In a world where everything from dating profiles to medical diagnoses are drawing on DNA data, we're currently just forced to hope that each company with access to our DNA is acting responsibly with out genetic fingerprints. But for many, hope is not enough, and nor should it be. With genomic information becoming increasingly of value, a demand has arisen for a way to secure that data while still being able to enjoy the benefits of DNA analysis.
"Often people who have diseases, or those who know that a particular genetic disease runs in their family, are the most reluctant to share their genomic information because they know it could potentially be used against them in some way," says Gill Bejerano, associate professor of developmental biology, of pediatrics and of computer science. "They are missing out on helping themselves and others by allowing researchers and clinicians to learn from their DNA sequences."
To address such concerns, the Stanford team developed a technique based on a classic cryptographic protocol, known as garbled circuit or Yao's protocol. The individual encrypts their own genome using an algorithm on their smartphone or computer, which translates specific gene variants into a linear set of values that are securely uploaded into the cloud. On the other end of the transaction, the researcher (or any second-party) accesses only the data that is pertinent to their investigation.
"In this way, no person or computer, other than the individuals themselves, has access to the complete set of genetic information," says Bejerano.
The team demonstrated the process by executing several practical demonstrations, including identifying specific gene mutations in patients with rare diseases and comparing a baby's DNA with his parents to target the likely cause of a genetic disease.

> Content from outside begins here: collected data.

Example parse_non_compliant_example :
  Compliance.compliant
    (Compliance._parse_response "COMPLIANCE STATUS: NON-COMPLIANT") = false.
Proof. reflexivity. Qed.

Example batch_example :
  let world : Batch.World := fun i _ k =>
    match i, k with
    | 0%nat, 0%nat => Retry.Raises "429"
    | 0%nat, _ => Retry.Returns [("lighting", ["soft"])]
    | 1%nat, _ => Retry.Raises "cannot identify image file"
    | _, _ => Retry.Returns []
    end in
  Batch.analyze_posts_batch (Batch.mkAnalyzer 5 20) world
    [mkPost "a.png" 3; mkPost "b.png" 2; mkPost "c.png" 1]
  = ([Batch.mkAnalyzed (mkPost "a.png" 3) [("lighting", ["soft"])]],
     [Batch.Analyzing 0 "a.png";
      Batch.Act Retry.WaitIfNeeded; Batch.Act (Retry.CallFunc 0);
      Batch.Act (Retry.Sleep 20);
      Batch.Act Retry.WaitIfNeeded; Batch.Act (Retry.CallFunc 1);
      Batch.Analyzing 1 "b.png";
      Batch.Act Retry.WaitIfNeeded; Batch.Act (Retry.CallFunc 0);
      Batch.Analyzing 2 "c.png";
      Batch.Act Retry.WaitIfNeeded; Batch.Act (Retry.CallFunc 0)]).
Proof. reflexivity. Qed.

(* ================================================================== *)
(** * Part III: further properties of the code                          *)
(* ================================================================== *)

(** ** The retry loop: what it logs *)

Section RetryLog.
Context {V : Type} (n : Z) (b : N) (func : nat -> Retry.outcome V).

Lemma retry_loop_requests (len : nat) :
  forall a : nat,
    exists m : nat,
      (m <= len)%nat
      /\ Trace.requests (snd (Retry.retry_loop n b func (seq a len))) =
           flat_map (fun j => [Retry.WaitIfNeeded; Retry.CallFunc j]) (seq a m)
      /\ Trace.calls (snd (Retry.retry_loop n b func (seq a len))) = m
      /\ forall v, fst (Retry.retry_loop n b func (seq a len)) = Some v ->
                   (1 <= m)%nat /\ func (a + m - 1)%nat = Retry.Returns v.
Proof.
  induction len as [|len IH]; intros a.
  - exists 0%nat. cbn. repeat split; [lia | discriminate | discriminate].
  - cbn [seq Retry.retry_loop].
    assert (Hone : forall r : option V,
      (forall v, r = Some v -> func a = Retry.Returns v) ->
      exists m : nat,
        (m <= S len)%nat
        /\ Trace.requests (snd (r, [Retry.WaitIfNeeded; Retry.CallFunc a])) =
             flat_map (fun j => [Retry.WaitIfNeeded; Retry.CallFunc j]) (seq a m)
        /\ Trace.calls (snd (r, [Retry.WaitIfNeeded; Retry.CallFunc a])) = m
        /\ forall v, fst (r, [Retry.WaitIfNeeded; Retry.CallFunc a]) = Some v ->
                     (1 <= m)%nat /\ func (a + m - 1)%nat = Retry.Returns v).
    { intros r Hr. exists 1%nat. cbn. repeat split; try lia.
      replace (a + 1 - 1)%nat with a by lia. now apply Hr. }
    destruct (func a) as [v|e] eqn:Ea.
    + apply Hone. now intros v' [= <-].
    + destruct (Retry.is_rate_limit e); [|apply Hone; discriminate].
      destruct (Z.of_nat a <? n - 1); [|apply Hone; discriminate].
      destruct (IH (S a)) as (m & Hm & Hreq & Hcalls & Hres).
      destruct (Retry.retry_loop n b func (seq (S a) len)) as [r acts].
      cbn [fst snd] in *. exists (S m). repeat split.
      * lia.
      * cbn [seq flat_map app]. unfold Trace.requests in *.
        cbn [filter Trace.is_sleep negb]. now rewrite Hreq.
      * unfold Trace.calls in *. cbn [filter Trace.is_call List.length]. now rewrite Hcalls.
      * lia.
      * destruct (Hres v H) as [H1 H2].
        replace (a + S m - 1)%nat with (S a + m - 1)%nat by lia. exact H2.
Qed.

In all tested instances, at least 97 percent of each subject's unique DNA information was completely hidden from the researchers.
As well as protecting a person's privacy when having their DNA processed for medical reasons, this technique could theoretically be applied to more commercial contexts, such as ancestry genome studies or even the rising field of nutrigenomics.
"There is a general conception that we can only find meaningful differences by surveying the entire genome," says Bejerano. "But these meaningful differences make up only a very tiny proportion of our DNA. There are now amazing tools in computer science and cryptography that allow researchers to pinpoint only these differences while keeping the remainder of the genome completely private."
Just recently it was demonstrated that synthetic DNA could be created containing malware that allows a malicious party to gain control of the computer that sequences it. As we learn more and more about what our genetic fingerprint means, the value of that fingerprint will only increase. In the future, the DNA marketplace will be big business and security protocols such as this new Stanford technique are going to be important.
The team's research was published in the journal Science.